▶ **ASSIGNED TASK**: Copy each line of the records below, from the first through the one that contains "(** [C5] Every", exactly as written.

▶ **EXERCISE DATA**:

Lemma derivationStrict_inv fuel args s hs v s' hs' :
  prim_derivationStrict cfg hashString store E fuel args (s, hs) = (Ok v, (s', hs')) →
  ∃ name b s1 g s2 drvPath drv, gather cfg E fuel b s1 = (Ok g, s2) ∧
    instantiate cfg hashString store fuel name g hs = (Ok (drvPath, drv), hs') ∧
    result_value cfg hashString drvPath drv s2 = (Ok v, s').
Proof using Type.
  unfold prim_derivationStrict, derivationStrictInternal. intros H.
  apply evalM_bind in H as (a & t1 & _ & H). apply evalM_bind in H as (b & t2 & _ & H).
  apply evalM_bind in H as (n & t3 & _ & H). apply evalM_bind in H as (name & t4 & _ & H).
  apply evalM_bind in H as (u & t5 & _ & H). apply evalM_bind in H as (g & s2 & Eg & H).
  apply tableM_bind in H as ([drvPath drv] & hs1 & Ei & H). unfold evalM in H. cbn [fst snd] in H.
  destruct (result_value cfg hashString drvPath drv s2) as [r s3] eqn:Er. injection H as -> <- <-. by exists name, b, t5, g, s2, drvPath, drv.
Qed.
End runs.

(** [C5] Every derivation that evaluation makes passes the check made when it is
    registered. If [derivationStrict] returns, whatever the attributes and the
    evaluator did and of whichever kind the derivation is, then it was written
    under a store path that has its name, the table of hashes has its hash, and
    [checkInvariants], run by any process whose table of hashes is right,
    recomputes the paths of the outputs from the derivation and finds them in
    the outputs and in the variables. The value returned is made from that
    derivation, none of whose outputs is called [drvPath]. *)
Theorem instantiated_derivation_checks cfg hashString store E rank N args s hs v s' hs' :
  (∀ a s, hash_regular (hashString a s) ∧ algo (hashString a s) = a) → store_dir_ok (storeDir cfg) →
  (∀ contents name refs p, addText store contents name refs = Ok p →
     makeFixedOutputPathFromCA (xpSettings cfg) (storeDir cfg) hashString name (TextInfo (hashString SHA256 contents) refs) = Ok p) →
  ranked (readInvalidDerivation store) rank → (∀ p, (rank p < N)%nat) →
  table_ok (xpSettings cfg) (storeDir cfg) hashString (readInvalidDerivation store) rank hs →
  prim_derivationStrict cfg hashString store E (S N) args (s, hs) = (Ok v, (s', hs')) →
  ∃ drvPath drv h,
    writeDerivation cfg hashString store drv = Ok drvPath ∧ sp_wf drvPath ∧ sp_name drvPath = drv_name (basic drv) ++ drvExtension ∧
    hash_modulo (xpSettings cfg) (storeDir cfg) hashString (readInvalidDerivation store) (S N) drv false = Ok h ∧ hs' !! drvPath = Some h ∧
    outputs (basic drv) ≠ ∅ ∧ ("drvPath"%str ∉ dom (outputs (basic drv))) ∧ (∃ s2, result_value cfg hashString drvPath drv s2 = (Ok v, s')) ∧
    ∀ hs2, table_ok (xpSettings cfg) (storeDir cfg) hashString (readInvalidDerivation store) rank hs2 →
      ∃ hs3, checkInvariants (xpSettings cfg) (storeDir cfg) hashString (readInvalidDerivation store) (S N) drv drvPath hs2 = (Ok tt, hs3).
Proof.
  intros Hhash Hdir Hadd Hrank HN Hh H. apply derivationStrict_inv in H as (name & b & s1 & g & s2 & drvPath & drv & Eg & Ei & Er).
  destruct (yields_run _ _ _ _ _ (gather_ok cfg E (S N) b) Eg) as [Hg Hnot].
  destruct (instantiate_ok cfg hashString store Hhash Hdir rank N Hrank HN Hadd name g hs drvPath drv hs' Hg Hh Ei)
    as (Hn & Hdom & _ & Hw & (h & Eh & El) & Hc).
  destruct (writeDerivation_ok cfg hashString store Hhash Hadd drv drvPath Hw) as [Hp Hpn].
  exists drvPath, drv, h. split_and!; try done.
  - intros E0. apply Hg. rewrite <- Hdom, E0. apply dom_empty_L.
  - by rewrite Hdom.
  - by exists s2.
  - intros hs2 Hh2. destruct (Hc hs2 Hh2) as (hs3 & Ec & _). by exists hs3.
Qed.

▶ **RESPONSE TO THE TASK**:
Lemma derivationStrict_inv fuel args s hs v s' hs' :
  prim_derivationStrict cfg hashString store E fuel args (s, hs) = (Ok v, (s', hs')) →
  ∃ name b s1 g s2 drvPath drv, gather cfg E fuel b s1 = (Ok g, s2) ∧
    instantiate cfg hashString store fuel name g hs = (Ok (drvPath, drv), hs') ∧
    result_value cfg hashString drvPath drv s2 = (Ok v, s').
Proof using Type.
  unfold prim_derivationStrict, derivationStrictInternal. intros H.
  apply evalM_bind in H as (a & t1 & _ & H). apply evalM_bind in H as (b & t2 & _ & H).
  apply evalM_bind in H as (n & t3 & _ & H). apply evalM_bind in H as (name & t4 & _ & H).
  apply evalM_bind in H as (u & t5 & _ & H). apply evalM_bind in H as (g & s2 & Eg & H).
  apply tableM_bind in H as ([drvPath drv] & hs1 & Ei & H). unfold evalM in H. cbn [fst snd] in H.
  destruct (result_value cfg hashString drvPath drv s2) as [r s3] eqn:Er. injection H as -> <- <-. by exists name, b, t5, g, s2, drvPath, drv.
Qed.
End runs.

(** [C5] Every derivation that evaluation makes passes the check made when it is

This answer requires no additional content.